# [Instructions to follow]
Determine how many lines in the data below contain "None" and write only that number.

(Stored data entries)
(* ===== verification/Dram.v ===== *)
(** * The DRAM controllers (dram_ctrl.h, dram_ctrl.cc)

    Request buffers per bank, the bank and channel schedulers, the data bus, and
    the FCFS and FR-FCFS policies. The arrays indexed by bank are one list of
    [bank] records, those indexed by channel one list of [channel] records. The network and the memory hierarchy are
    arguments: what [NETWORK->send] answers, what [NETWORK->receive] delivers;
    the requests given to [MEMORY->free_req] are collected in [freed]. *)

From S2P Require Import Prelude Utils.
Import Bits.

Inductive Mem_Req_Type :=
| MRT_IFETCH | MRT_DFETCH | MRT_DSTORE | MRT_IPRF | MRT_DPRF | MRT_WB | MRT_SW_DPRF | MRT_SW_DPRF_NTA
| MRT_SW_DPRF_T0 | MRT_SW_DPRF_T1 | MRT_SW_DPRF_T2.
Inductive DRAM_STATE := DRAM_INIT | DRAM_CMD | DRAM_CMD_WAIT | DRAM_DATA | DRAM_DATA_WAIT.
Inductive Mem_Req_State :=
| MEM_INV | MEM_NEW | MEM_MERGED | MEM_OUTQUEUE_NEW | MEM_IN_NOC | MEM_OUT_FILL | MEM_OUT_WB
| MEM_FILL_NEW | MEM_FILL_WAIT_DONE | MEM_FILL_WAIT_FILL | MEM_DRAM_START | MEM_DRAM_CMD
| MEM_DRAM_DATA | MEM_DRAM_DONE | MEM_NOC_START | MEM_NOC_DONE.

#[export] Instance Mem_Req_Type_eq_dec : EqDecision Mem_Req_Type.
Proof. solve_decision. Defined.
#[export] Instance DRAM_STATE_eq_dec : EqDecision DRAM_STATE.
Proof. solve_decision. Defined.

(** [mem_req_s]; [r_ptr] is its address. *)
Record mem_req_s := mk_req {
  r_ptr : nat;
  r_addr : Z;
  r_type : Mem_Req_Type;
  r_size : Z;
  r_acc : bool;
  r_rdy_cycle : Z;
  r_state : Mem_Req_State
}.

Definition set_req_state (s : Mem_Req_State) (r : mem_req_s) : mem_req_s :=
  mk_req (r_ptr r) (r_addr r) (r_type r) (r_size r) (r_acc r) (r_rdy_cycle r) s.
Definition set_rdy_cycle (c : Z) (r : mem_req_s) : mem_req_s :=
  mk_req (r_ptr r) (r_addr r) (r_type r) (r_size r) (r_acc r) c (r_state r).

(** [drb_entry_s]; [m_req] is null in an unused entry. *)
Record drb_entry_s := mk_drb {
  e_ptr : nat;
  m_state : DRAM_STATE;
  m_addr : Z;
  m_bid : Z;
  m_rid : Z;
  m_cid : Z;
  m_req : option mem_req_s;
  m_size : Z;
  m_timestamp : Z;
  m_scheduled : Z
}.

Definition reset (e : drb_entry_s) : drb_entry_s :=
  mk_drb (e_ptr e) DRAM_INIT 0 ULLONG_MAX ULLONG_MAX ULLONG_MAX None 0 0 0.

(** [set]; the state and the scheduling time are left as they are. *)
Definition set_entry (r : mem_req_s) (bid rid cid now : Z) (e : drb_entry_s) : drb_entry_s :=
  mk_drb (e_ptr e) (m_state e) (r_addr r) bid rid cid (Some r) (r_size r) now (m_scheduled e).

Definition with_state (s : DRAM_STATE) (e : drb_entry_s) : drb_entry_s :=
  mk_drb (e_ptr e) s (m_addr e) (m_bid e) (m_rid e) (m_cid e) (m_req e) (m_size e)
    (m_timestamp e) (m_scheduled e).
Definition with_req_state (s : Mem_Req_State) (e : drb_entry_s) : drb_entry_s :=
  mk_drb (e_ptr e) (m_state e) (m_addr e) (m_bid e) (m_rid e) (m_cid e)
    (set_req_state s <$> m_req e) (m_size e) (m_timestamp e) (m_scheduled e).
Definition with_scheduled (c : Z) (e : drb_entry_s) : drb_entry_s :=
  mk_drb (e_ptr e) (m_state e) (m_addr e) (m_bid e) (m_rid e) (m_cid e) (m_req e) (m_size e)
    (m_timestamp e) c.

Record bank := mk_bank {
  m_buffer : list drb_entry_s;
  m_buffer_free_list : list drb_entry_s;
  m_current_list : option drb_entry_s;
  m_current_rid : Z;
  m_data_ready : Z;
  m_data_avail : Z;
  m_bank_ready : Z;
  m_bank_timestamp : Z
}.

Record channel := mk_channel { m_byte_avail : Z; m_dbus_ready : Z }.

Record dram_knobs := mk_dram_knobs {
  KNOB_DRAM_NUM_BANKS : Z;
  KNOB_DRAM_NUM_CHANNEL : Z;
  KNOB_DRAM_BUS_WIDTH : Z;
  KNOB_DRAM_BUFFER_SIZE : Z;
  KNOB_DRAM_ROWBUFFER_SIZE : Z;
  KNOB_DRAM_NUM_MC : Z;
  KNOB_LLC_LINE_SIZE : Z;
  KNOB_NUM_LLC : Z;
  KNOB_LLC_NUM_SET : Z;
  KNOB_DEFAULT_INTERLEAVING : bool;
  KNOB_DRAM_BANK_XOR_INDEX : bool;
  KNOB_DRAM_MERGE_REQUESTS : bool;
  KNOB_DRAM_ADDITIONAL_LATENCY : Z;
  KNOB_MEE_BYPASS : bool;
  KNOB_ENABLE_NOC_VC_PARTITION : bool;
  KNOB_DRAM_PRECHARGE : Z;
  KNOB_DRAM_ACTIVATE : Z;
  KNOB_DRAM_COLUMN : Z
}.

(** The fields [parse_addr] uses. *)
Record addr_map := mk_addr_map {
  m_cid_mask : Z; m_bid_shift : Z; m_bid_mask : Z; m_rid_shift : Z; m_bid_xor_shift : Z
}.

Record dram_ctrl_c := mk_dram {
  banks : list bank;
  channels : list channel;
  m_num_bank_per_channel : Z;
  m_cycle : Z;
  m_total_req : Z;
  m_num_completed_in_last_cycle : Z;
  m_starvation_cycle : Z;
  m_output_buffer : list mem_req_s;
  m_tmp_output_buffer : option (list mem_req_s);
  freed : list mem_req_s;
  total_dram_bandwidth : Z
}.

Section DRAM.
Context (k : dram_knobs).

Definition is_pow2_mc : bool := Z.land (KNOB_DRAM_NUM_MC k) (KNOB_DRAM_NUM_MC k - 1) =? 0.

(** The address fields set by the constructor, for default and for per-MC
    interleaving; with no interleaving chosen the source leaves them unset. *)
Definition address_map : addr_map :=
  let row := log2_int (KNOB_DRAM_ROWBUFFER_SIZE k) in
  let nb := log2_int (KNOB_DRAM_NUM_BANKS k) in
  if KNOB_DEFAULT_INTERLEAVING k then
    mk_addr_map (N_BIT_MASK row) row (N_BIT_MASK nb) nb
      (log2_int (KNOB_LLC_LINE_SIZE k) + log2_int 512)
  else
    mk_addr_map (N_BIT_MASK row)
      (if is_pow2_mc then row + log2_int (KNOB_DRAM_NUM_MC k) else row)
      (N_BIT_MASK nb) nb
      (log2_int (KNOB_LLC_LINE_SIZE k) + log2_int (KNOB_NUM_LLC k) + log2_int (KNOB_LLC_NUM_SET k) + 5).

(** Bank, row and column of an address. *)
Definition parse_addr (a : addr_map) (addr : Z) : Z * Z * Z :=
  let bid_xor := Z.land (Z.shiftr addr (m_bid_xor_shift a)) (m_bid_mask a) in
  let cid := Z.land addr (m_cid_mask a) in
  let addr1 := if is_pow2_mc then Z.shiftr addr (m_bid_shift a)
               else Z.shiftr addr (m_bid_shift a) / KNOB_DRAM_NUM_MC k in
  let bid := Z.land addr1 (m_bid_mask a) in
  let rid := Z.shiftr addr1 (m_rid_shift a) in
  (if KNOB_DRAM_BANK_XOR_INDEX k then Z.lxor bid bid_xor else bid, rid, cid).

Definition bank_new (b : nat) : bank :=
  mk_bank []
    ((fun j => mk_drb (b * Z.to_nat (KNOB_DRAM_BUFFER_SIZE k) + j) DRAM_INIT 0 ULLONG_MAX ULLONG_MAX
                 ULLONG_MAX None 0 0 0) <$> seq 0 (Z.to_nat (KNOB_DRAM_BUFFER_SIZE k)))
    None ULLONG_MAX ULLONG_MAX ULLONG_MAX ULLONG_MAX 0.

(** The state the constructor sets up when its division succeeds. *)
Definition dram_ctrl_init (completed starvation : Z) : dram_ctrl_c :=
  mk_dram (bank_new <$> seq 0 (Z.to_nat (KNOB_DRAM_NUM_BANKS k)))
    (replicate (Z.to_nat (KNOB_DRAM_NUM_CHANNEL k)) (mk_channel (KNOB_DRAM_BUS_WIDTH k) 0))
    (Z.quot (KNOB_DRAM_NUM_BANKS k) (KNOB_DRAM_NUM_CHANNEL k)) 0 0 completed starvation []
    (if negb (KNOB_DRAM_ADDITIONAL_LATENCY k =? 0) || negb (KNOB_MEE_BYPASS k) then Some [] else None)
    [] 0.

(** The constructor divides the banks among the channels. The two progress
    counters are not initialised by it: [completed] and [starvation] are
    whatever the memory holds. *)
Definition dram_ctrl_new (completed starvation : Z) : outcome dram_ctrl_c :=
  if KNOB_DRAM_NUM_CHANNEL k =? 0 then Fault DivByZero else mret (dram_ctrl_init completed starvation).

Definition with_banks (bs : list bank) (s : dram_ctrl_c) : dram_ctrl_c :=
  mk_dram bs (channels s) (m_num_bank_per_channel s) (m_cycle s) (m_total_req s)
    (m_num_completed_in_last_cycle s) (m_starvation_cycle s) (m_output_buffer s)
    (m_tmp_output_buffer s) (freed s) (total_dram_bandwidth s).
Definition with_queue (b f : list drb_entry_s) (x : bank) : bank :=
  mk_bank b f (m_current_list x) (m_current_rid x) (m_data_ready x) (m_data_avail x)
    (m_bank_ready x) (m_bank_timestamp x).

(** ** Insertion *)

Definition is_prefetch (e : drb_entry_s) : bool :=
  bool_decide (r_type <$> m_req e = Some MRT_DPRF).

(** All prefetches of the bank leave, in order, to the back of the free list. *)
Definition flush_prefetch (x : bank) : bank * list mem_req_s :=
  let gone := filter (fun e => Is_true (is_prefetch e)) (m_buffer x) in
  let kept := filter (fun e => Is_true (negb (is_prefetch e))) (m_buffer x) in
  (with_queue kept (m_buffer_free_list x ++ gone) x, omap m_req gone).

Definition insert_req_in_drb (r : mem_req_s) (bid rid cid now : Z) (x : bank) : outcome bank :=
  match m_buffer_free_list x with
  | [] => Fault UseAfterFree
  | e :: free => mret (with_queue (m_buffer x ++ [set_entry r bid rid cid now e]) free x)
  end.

# [Output of the exercise]
4